__Problem description__
Down to the final line, return the records unchanged.

Saved data entries
· · · · · · ·
Lemma load_durable_lock_roundtrip qc encoded :
  bincode_serialize qc = inr encoded ->
  load_durable_lock (Some (durable_lock_bytes encoded)) = Some (Some qc).
Proof.
  intros He. unfold load_durable_lock, strip_prefix, durable_lock_bytes.
  rewrite take_app_length, drop_app_length, bool_decide_eq_true_2 by done. cbn.
  rewrite length_app, length_b256_bytes. destruct (_ <? 32)%nat eqn:E; bool_simpl; [lia|].
  rewrite take_app_length' , drop_app_length' by (by rewrite length_b256_bytes).
  rewrite bool_decide_eq_true_2 by done. by rewrite (bincode_roundtrip qc encoded He).
Qed.
End lock_file.
#[global] Arguments load_durable_lock {_ _} _ : simpl never.
#[global] Arguments durable_lock_bytes {_} _ : simpl never.

Definition higher_lock (snapshot_lock : QuorumCertificate)
  (durable_lock : option QuorumCertificate) : QuorumCertificate :=
  match durable_lock with
  | Some lock => if qc_view snapshot_lock <? qc_view lock then lock else snapshot_lock
  | None => snapshot_lock
  end.

Lemma higher_lock_ge snapshot durable :
  qc_view snapshot <= qc_view (higher_lock snapshot durable) /\
  lock_view durable <= qc_view (higher_lock snapshot durable).
Proof. destruct durable; cbn; [case_match; bool_simpl|]; lia. Qed.

(** What one write to the disk answers.  A failed mutex, seek, write or sync is
    one [IoFailed]; [applied] tells whether the bytes had reached the file. *)
Inductive IoAnswer : Type := IoDone | IoFailed (applied : bool) (msg : string).
Definition on_block_imported (block_hash : B256) (parent_hash : option B256) : M unit :=
  e ← get;
  when (bool_decide (block_hash ∉ imported_blocks e)) (record_import block_hash) ;;
  e ← get;
  (if bool_decide (block_hash ∈ imported_blocks e) then
     match parent_hash with
     | Some parent => modify (fun e => e <| imported_parents ::= <[block_hash := parent]> |>)
     | None => mret tt
     end
   else modify (fun e => e <| imported_parents ::= delete block_hash |>)) ;;
  e ← get;
  match pending_proposal e with
  | Some pending =>
      if is_gov5 (signing_profile e)
         && (pp_view pending =? engine_view e)
         && (pp_block_hash pending =? block_hash)
         && may_vote_in (round_state e) (pp_view pending)
      then if negb (extends_justify e block_hash) then mret tt
           else send_vote (pp_view pending) block_hash
      else mret tt
  | None => mret tt
  end.
Lemma run_emit_bind {B} n o (k : unit -> M B) e :
  (J e -> output_signed (signed e) o) -> (J e -> output_committed (round_state e) o) ->
  (forall e' w, e' = e <| world := w |> -> world_after e [o] w -> J e' -> run n (k tt) e') ->
  run n (emit o ≫= k) e.
Proof.
  intros Ho Hc Hk. destruct (emit_after o e) as (w & r & He & Hw). apply run_bind.
  - intros HJ. rewrite He. cbn. split; [|split; [by destruct r|done]].
    destruct r; cbn in Hw; try done; try (by apply steps_world).
    by eapply steps_sent; auto.
  - intros [] e' He' HJ HJ'. rewrite He in He'.
    apply pair_equal_spec in He' as [<- ->]. by apply (Hk _ w).
Qed.

Lemma run_bind_ret {A} n (m : M A) e : run n (m ≫= mret) e -> run n m e.
Proof.
  unfold run, mbind, st_bind. intros Hm HJ. destruct (Hm HJ) as [Hs Hf].
  destruct (m e) as [e' [a|err| |]]; cbn in *; (split; [done|]); intros Hb;
    by destruct (Hf Hb).
Qed.

Lemma run_emit n o e :
  (J e -> output_signed (signed e) o) -> (J e -> output_committed (round_state e) o) ->
  run n (emit o) e.
Proof.
  intros Ho Hc. apply run_bind_ret, run_emit_bind; [done|done|]. intros ? ? _ _ _. apply run_ret.
Qed.

Lemma run_now {B} n (k : Instant -> M B) e :
  (forall e' w t, e' = e <| world := w |> -> world_after e [] w -> J e' -> run n (k t) e') ->
  run n (now ≫= k) e.
Proof.
  intros Hk. destruct (tick_after e) as (w & r & Ht & Hw & Hr).
  assert (Hnow : exists r', now e = (e <| world := w |>, r') /\ r' ≠ OutOfFuel).
  { unfold now, mbind, st_bind. rewrite Ht. destruct Hr as [->|[i ->]]; eexists; cbn;
      (split; [reflexivity|done]). }
  destruct Hnow as (r' & He & Hr'). apply run_bind.
  - intros HJ. rewrite He. split; [by apply steps_world|done].
  - intros t e' He' HJ HJ'. rewrite He in He'.
    apply pair_equal_spec in He' as [<- ->]. by apply (Hk _ w).
Qed.

(** *** Signatures and the vote log *)

Lemma run_sign {B} n f (k : BlsSignature -> M B) e :
  (J e -> astep e (e <| world ::= set w_signed (fun l => l ++ [f]) |>)) ->
  (forall e' sig, e' = e <| world ::= set w_signed (fun l => l ++ [f]) |> -> J e' ->
     run n (k sig) e') ->
  run n (sign_fact f ≫= k) e.
Proof.
  intros Hs Hk. apply run_bind.
  - apply run_bind; [by apply run_modify|]. intros. apply run_gets.
  - intros sig e'' He HJ HJ'. apply pair_equal_spec in He as [<- Ha].
    injection Ha as <-. by apply Hk.
Qed.

Lemma run_zoom {T A B} n (f : engine -> T) `{!Setter f} (m : ST T ConsensusError A)
  (k : A -> M B) e t r :
  m (f e) = (t, r) -> r ≠ OutOfFuel ->
  (J e -> astep e (e <| f := t |>)) -> (buffered (e <| f := t |>) <= buffered e)%nat ->
  (forall a e', r = Ok a -> e' = e <| f := t |> -> J e' -> run n (k a) e') ->
  run n (zoom f m ≫= k) e.
Proof.
  intros Hm Hr Hs Hb Hk. apply run_bind.
  - intros HJ. unfold zoom. rewrite Hm. split; [by apply rtc_once, Hs|done].
  - intros a e' He HJ HJ'. unfold zoom in He. rewrite Hm in He.
    apply pair_equal_spec in He as [<- ->]. by apply Hk.
Qed.

Lemma run_log_vote {B} n v (k : unit -> M B) e :
  is_u64 v -> last_voted_view (round_state e) = v ->
  (forall e' l, e' = e <| vote_log := l |> -> (last_vote_views l).1 = v -> J e' ->
     run n (k tt) e') ->
  run n (zoom vote_log (record_vote v) ≫= k) e.
Proof.
  intros Hu Hv Hk HJ. pose proof (J_log e HJ) as Hl.
  pose proof (record_vote_safe v (vote_log e) Hl Hu) as Hs.
  pose proof (A_log_vote e v Hu Hv) as Hstep. revert HJ.
  destruct (record_vote v (vote_log e)) as [l r] eqn:E. destruct Hs as (_ & _ & _ & Hr).
  eapply run_zoom; [done|by destruct r|done|done|].
  intros [] e' -> He' HJ'. by apply (Hk e' l).
Qed.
· · · · · · ·
__Written answer__
Lemma load_durable_lock_roundtrip qc encoded :
  bincode_serialize qc = inr encoded ->
  load_durable_lock (Some (durable_lock_bytes encoded)) = Some (Some qc).
Proof.
  intros He. unfold load_durable_lock, strip_prefix, durable_lock_bytes.
  rewrite take_app_length, drop_app_length, bool_decide_eq_true_2 by done. cbn.
  rewrite length_app, length_b256_bytes. destruct (_ <? 32)%nat eqn:E; bool_simpl; [lia|].
  rewrite take_app_length' , drop_app_length' by (by rewrite length_b256_bytes).
  rewrite bool_decide_eq_true_2 by done. by rewrite (bincode_roundtrip qc encoded He).
Qed.
End lock_file.
#[global] Arguments load_durable_lock {_ _} _ : simpl never.
#[global] Arguments durable_lock_bytes {_} _ : simpl never.

Definition higher_lock (snapshot_lock : QuorumCertificate)
  (durable_lock : option QuorumCertificate) : QuorumCertificate :=
  match durable_lock with
  | Some lock => if qc_view snapshot_lock <? qc_view lock then lock else snapshot_lock
  | None => snapshot_lock
  end.

Lemma higher_lock_ge snapshot durable :
  qc_view snapshot <= qc_view (higher_lock snapshot durable) /\
  lock_view durable <= qc_view (higher_lock snapshot durable).
Proof. destruct durable; cbn; [case_match; bool_simpl|]; lia. Qed.

(** What one write to the disk answers.  A failed mutex, seek, write or sync is
    one [IoFailed]; [applied] tells whether the bytes had reached the file. *)
Inductive IoAnswer : Type := IoDone | IoFailed (applied : bool) (msg : string).
Definition on_block_imported (block_hash : B256) (parent_hash : option B256) : M unit :=
  e ← get;
  when (bool_decide (block_hash ∉ imported_blocks e)) (record_import block_hash) ;;
  e ← get;
  (if bool_decide (block_hash ∈ imported_blocks e) then
     match parent_hash with
     | Some parent => modify (fun e => e <| imported_parents ::= <[block_hash := parent]> |>)
     | None => mret tt
     end
   else modify (fun e => e <| imported_parents ::= delete block_hash |>)) ;;
  e ← get;
  match pending_proposal e with
  | Some pending =>
      if is_gov5 (signing_profile e)
         && (pp_view pending =? engine_view e)
         && (pp_block_hash pending =? block_hash)
         && may_vote_in (round_state e) (pp_view pending)
      then if negb (extends_justify e block_hash) then mret tt
           else send_vote (pp_view pending) block_hash
      else mret tt
  | None => mret tt
  end.
Lemma run_emit_bind {B} n o (k : unit -> M B) e :
  (J e -> output_signed (signed e) o) -> (J e -> output_committed (round_state e) o) ->
  (forall e' w, e' = e <| world := w |> -> world_after e [o] w -> J e' -> run n (k tt) e') ->
  run n (emit o ≫= k) e.
Proof.
  intros Ho Hc Hk. destruct (emit_after o e) as (w & r & He & Hw). apply run_bind.
  - intros HJ. rewrite He. cbn. split; [|split; [by destruct r|done]].
    destruct r; cbn in Hw; try done; try (by apply steps_world).
    by eapply steps_sent; auto.
  - intros [] e' He' HJ HJ'. rewrite He in He'.
    apply pair_equal_spec in He' as [<- ->]. by apply (Hk _ w).
Qed.

Lemma run_bind_ret {A} n (m : M A) e : run n (m ≫= mret) e -> run n m e.
Proof.
  unfold run, mbind, st_bind. intros Hm HJ. destruct (Hm HJ) as [Hs Hf].
  destruct (m e) as [e' [a|err| |]]; cbn in *; (split; [done|]); intros Hb;
    by destruct (Hf Hb).
Qed.

Lemma run_emit n o e :
  (J e -> output_signed (signed e) o) -> (J e -> output_committed (round_state e) o) ->
  run n (emit o) e.
Proof.
  intros Ho Hc. apply run_bind_ret, run_emit_bind; [done|done|]. intros ? ? _ _ _. apply run_ret.
Qed.

Lemma run_now {B} n (k : Instant -> M B) e :
  (forall e' w t, e' = e <| world := w |> -> world_after e [] w -> J e' -> run n (k t) e') ->
  run n (now ≫= k) e.
Proof.
  intros Hk. destruct (tick_after e) as (w & r & Ht & Hw & Hr).
  assert (Hnow : exists r', now e = (e <| world := w |>, r') /\ r' ≠ OutOfFuel).
  { unfold now, mbind, st_bind. rewrite Ht. destruct Hr as [->|[i ->]]; eexists; cbn;
      (split; [reflexivity|done]). }
  destruct Hnow as (r' & He & Hr'). apply run_bind.
  - intros HJ. rewrite He. split; [by apply steps_world|done].
  - intros t e' He' HJ HJ'. rewrite He in He'.
    apply pair_equal_spec in He' as [<- ->]. by apply (Hk _ w).
Qed.

(** *** Signatures and the vote log *)

Lemma run_sign {B} n f (k : BlsSignature -> M B) e :
  (J e -> astep e (e <| world ::= set w_signed (fun l => l ++ [f]) |>)) ->
  (forall e' sig, e' = e <| world ::= set w_signed (fun l => l ++ [f]) |> -> J e' ->
     run n (k sig) e') ->
  run n (sign_fact f ≫= k) e.
Proof.
  intros Hs Hk. apply run_bind.
  - apply run_bind; [by apply run_modify|]. intros. apply run_gets.
  - intros sig e'' He HJ HJ'. apply pair_equal_spec in He as [<- Ha].
    injection Ha as <-. by apply Hk.
Qed.

Lemma run_zoom {T A B} n (f : engine -> T) `{!Setter f} (m : ST T ConsensusError A)
  (k : A -> M B) e t r :
  m (f e) = (t, r) -> r ≠ OutOfFuel ->
  (J e -> astep e (e <| f := t |>)) -> (buffered (e <| f := t |>) <= buffered e)%nat ->
  (forall a e', r = Ok a -> e' = e <| f := t |> -> J e' -> run n (k a) e') ->
  run n (zoom f m ≫= k) e.
Proof.
  intros Hm Hr Hs Hb Hk. apply run_bind.
  - intros HJ. unfold zoom. rewrite Hm. split; [by apply rtc_once, Hs|done].
  - intros a e' He HJ HJ'. unfold zoom in He. rewrite Hm in He.
    apply pair_equal_spec in He as [<- ->]. by apply Hk.
Qed.

Lemma run_log_vote {B} n v (k : unit -> M B) e :
  is_u64 v -> last_voted_view (round_state e) = v ->
  (forall e' l, e' = e <| vote_log := l |> -> (last_vote_views l).1 = v -> J e' ->
     run n (k tt) e') ->
  run n (zoom vote_log (record_vote v) ≫= k) e.
Proof.
  intros Hu Hv Hk HJ. pose proof (J_log e HJ) as Hl.
  pose proof (record_vote_safe v (vote_log e) Hl Hu) as Hs.
  pose proof (A_log_vote e v Hu Hv) as Hstep. revert HJ.
  destruct (record_vote v (vote_log e)) as [l r] eqn:E. destruct Hs as (_ & _ & _ & Hr).
  eapply run_zoom; [done|by destruct r|done|done|].
  intros [] e' -> He' HJ'. by apply (Hk e' l).
Qed.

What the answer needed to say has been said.